[Collected data entries]

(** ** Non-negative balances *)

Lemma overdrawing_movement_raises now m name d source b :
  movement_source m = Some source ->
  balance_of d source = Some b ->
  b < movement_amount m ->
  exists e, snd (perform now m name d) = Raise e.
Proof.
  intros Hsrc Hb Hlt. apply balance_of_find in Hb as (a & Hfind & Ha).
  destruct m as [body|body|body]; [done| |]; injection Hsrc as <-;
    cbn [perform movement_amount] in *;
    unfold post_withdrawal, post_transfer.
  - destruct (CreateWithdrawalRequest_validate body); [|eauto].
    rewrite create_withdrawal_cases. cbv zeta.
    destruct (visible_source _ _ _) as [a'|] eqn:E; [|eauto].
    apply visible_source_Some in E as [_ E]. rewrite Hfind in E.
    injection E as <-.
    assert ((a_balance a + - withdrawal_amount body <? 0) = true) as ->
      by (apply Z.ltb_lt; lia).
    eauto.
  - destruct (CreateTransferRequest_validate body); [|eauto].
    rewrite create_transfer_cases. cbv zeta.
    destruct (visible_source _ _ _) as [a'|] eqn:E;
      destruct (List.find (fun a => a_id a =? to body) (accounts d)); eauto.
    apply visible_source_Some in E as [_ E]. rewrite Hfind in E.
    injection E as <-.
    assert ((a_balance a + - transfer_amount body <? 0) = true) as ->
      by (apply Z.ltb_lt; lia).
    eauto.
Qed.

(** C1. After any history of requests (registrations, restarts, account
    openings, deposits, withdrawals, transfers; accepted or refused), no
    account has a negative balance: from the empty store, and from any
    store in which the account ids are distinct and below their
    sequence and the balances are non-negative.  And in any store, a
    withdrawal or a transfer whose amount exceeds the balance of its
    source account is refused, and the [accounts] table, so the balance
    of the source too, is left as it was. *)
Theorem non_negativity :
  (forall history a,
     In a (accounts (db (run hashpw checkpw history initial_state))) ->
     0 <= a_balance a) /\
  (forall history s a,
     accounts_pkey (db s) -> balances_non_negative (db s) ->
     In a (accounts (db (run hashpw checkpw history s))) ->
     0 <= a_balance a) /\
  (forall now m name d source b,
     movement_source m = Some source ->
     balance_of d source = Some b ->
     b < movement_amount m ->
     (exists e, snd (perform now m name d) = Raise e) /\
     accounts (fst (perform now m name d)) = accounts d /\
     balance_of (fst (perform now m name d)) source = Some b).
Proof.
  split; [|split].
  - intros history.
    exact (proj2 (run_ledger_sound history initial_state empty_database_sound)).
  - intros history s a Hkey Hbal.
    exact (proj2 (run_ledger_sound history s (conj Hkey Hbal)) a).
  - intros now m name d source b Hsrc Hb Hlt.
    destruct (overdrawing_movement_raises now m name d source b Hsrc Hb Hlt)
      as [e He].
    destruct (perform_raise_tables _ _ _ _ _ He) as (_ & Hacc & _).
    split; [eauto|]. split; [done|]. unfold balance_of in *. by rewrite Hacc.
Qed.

* Work required: Go through the data and copy each line exactly as it was written.

* Answer area:
(** ** Non-negative balances *)

Lemma overdrawing_movement_raises now m name d source b :
  movement_source m = Some source ->
  balance_of d source = Some b ->
  b < movement_amount m ->
  exists e, snd (perform now m name d) = Raise e.
Proof.
  intros Hsrc Hb Hlt. apply balance_of_find in Hb as (a & Hfind & Ha).
  destruct m as [body|body|body]; [done| |]; injection Hsrc as <-;
    cbn [perform movement_amount] in *;
    unfold post_withdrawal, post_transfer.
  - destruct (CreateWithdrawalRequest_validate body); [|eauto].
    rewrite create_withdrawal_cases. cbv zeta.
    destruct (visible_source _ _ _) as [a'|] eqn:E; [|eauto].
    apply visible_source_Some in E as [_ E]. rewrite Hfind in E.
    injection E as <-.
    assert ((a_balance a + - withdrawal_amount body <? 0) = true) as ->
      by (apply Z.ltb_lt; lia).
    eauto.
  - destruct (CreateTransferRequest_validate body); [|eauto].
    rewrite create_transfer_cases. cbv zeta.
    destruct (visible_source _ _ _) as [a'|] eqn:E;
      destruct (List.find (fun a => a_id a =? to body) (accounts d)); eauto.
    apply visible_source_Some in E as [_ E]. rewrite Hfind in E.
    injection E as <-.
    assert ((a_balance a + - transfer_amount body <? 0) = true) as ->
      by (apply Z.ltb_lt; lia).
    eauto.
Qed.

(** C1. After any history of requests (registrations, restarts, account
    openings, deposits, withdrawals, transfers; accepted or refused), no
    account has a negative balance: from the empty store, and from any
    store in which the account ids are distinct and below their
    sequence and the balances are non-negative.  And in any store, a
    withdrawal or a transfer whose amount exceeds the balance of its
    source account is refused, and the [accounts] table, so the balance
    of the source too, is left as it was. *)
Theorem non_negativity :
  (forall history a,
     In a (accounts (db (run hashpw checkpw history initial_state))) ->
     0 <= a_balance a) /\
  (forall history s a,
     accounts_pkey (db s) -> balances_non_negative (db s) ->
     In a (accounts (db (run hashpw checkpw history s))) ->
     0 <= a_balance a) /\
  (forall now m name d source b,
     movement_source m = Some source ->
     balance_of d source = Some b ->
     b < movement_amount m ->
     (exists e, snd (perform now m name d) = Raise e) /\
     accounts (fst (perform now m name d)) = accounts d /\
     balance_of (fst (perform now m name d)) source = Some b).
Proof.
  split; [|split].
  - intros history.
    exact (proj2 (run_ledger_sound history initial_state empty_database_sound)).
  - intros history s a Hkey Hbal.
    exact (proj2 (run_ledger_sound history s (conj Hkey Hbal)) a).
  - intros now m name d source b Hsrc Hb Hlt.
    destruct (overdrawing_movement_raises now m name d source b Hsrc Hb Hlt)
      as [e He].
    destruct (perform_raise_tables _ _ _ _ _ He) as (_ & Hacc & _).
    split; [eauto|]. split; [done|]. unfold balance_of in *. by rewrite Hacc.
Qed.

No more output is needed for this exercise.